> WORK REQUEST
From the entries that follow, copy every line with the word "files".

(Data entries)
--- START ---

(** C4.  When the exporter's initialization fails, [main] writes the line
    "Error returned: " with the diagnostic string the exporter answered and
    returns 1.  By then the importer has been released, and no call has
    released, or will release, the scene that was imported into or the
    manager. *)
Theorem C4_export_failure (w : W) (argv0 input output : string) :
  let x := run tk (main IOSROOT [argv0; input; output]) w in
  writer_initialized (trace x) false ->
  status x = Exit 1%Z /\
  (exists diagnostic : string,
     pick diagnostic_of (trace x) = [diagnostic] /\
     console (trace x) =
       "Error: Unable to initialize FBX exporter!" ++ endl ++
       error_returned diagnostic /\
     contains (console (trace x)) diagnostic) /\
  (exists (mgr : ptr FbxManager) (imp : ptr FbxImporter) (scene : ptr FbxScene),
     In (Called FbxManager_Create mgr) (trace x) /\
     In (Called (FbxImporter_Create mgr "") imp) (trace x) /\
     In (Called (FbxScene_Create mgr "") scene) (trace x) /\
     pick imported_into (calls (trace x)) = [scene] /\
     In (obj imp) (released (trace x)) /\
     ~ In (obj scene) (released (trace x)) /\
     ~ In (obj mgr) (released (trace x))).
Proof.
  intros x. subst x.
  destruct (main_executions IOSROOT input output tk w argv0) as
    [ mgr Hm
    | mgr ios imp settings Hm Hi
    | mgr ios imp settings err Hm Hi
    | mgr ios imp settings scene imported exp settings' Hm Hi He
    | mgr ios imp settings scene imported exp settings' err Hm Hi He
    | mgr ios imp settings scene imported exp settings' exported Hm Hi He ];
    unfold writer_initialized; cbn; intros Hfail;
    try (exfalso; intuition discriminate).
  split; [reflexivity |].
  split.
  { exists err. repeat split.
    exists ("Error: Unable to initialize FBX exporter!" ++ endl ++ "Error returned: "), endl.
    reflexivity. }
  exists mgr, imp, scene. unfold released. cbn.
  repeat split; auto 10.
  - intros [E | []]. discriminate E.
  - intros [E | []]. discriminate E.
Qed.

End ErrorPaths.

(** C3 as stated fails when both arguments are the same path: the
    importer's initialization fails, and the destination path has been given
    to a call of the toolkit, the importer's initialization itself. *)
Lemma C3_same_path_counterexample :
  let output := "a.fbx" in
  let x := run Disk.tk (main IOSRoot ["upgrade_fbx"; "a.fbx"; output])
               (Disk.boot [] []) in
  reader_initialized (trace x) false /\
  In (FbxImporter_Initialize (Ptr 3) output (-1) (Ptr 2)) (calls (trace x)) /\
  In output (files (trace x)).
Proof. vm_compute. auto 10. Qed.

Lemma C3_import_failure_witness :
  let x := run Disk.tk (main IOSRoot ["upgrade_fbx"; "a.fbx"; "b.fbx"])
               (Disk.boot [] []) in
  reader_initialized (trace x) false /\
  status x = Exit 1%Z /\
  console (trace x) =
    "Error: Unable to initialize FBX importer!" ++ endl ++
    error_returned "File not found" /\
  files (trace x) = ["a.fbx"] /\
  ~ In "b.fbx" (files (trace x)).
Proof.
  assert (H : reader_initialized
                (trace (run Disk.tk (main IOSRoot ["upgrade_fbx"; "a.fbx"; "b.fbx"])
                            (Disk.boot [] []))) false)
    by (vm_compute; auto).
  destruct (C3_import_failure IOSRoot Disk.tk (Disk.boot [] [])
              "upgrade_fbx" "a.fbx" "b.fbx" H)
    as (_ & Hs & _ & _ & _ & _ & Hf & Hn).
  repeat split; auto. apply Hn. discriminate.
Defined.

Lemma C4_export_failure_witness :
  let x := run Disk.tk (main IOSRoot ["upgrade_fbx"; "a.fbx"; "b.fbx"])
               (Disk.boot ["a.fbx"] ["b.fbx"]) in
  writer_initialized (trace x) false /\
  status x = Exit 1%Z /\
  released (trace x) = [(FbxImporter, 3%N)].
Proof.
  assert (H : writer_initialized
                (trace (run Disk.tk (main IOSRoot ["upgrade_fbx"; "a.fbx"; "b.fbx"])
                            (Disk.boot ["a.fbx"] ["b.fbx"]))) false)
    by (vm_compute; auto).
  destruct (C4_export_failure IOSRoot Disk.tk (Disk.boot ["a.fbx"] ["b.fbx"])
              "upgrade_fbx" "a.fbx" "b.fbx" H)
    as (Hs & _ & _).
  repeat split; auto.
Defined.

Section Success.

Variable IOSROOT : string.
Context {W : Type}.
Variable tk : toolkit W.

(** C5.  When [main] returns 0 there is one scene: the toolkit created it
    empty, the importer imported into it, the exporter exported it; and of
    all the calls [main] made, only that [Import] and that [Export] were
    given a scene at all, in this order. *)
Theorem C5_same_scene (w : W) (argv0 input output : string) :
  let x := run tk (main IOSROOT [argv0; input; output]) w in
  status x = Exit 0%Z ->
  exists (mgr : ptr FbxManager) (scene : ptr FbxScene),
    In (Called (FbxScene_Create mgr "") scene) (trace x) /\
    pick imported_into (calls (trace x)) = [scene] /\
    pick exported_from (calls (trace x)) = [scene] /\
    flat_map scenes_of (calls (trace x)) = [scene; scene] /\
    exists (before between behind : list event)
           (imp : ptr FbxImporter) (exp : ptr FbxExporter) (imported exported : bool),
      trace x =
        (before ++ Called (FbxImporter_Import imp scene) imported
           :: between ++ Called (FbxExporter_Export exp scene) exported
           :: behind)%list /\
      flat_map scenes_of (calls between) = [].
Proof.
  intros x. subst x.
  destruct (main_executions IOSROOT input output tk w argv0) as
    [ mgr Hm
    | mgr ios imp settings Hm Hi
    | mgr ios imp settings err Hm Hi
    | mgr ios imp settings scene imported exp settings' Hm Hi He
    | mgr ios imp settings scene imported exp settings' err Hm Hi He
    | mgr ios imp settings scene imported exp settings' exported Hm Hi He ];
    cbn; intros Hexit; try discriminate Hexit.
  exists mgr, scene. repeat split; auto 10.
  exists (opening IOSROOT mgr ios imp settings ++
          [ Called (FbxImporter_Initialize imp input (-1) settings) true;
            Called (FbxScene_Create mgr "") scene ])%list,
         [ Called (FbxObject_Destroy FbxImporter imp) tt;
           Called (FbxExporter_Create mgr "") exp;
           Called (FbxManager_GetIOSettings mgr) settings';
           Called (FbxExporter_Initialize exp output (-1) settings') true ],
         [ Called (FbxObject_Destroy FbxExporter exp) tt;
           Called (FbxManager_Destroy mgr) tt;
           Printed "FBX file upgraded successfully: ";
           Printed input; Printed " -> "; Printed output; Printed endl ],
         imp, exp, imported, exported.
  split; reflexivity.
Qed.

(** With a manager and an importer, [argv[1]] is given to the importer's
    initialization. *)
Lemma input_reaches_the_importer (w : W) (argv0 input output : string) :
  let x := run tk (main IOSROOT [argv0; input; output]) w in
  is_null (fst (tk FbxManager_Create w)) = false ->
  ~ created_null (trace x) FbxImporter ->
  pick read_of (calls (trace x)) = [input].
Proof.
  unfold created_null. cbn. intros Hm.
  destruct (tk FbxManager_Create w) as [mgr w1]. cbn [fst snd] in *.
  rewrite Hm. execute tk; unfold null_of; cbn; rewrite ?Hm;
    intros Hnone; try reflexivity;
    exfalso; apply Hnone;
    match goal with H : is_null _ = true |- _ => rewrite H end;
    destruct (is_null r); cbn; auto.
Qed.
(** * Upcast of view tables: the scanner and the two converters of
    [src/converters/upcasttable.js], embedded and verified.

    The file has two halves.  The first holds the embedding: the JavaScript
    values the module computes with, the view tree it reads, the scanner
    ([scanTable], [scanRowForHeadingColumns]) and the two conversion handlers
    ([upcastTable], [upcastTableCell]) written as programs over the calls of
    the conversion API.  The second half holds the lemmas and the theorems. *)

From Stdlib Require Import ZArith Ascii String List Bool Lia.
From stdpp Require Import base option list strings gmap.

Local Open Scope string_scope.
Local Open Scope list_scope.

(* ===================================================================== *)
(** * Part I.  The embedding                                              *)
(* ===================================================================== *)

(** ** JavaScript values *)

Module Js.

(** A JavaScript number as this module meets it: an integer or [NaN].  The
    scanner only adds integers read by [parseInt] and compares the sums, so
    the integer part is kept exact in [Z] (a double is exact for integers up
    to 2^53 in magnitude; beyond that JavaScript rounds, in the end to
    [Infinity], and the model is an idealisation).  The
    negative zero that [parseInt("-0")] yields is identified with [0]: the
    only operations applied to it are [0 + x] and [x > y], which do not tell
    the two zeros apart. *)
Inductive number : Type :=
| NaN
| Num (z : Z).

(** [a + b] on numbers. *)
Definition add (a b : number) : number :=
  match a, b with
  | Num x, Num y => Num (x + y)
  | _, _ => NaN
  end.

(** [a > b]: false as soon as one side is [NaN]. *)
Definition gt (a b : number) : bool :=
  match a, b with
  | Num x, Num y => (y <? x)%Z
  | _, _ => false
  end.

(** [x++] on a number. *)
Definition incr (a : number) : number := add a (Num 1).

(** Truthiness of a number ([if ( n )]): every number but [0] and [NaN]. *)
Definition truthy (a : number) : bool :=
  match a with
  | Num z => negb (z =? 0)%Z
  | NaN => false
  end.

--- END ---

> ANSWER FOR THE TASK
  In output (files (trace x)).
  files (trace x) = ["a.fbx"] /\
  ~ In "b.fbx" (files (trace x)).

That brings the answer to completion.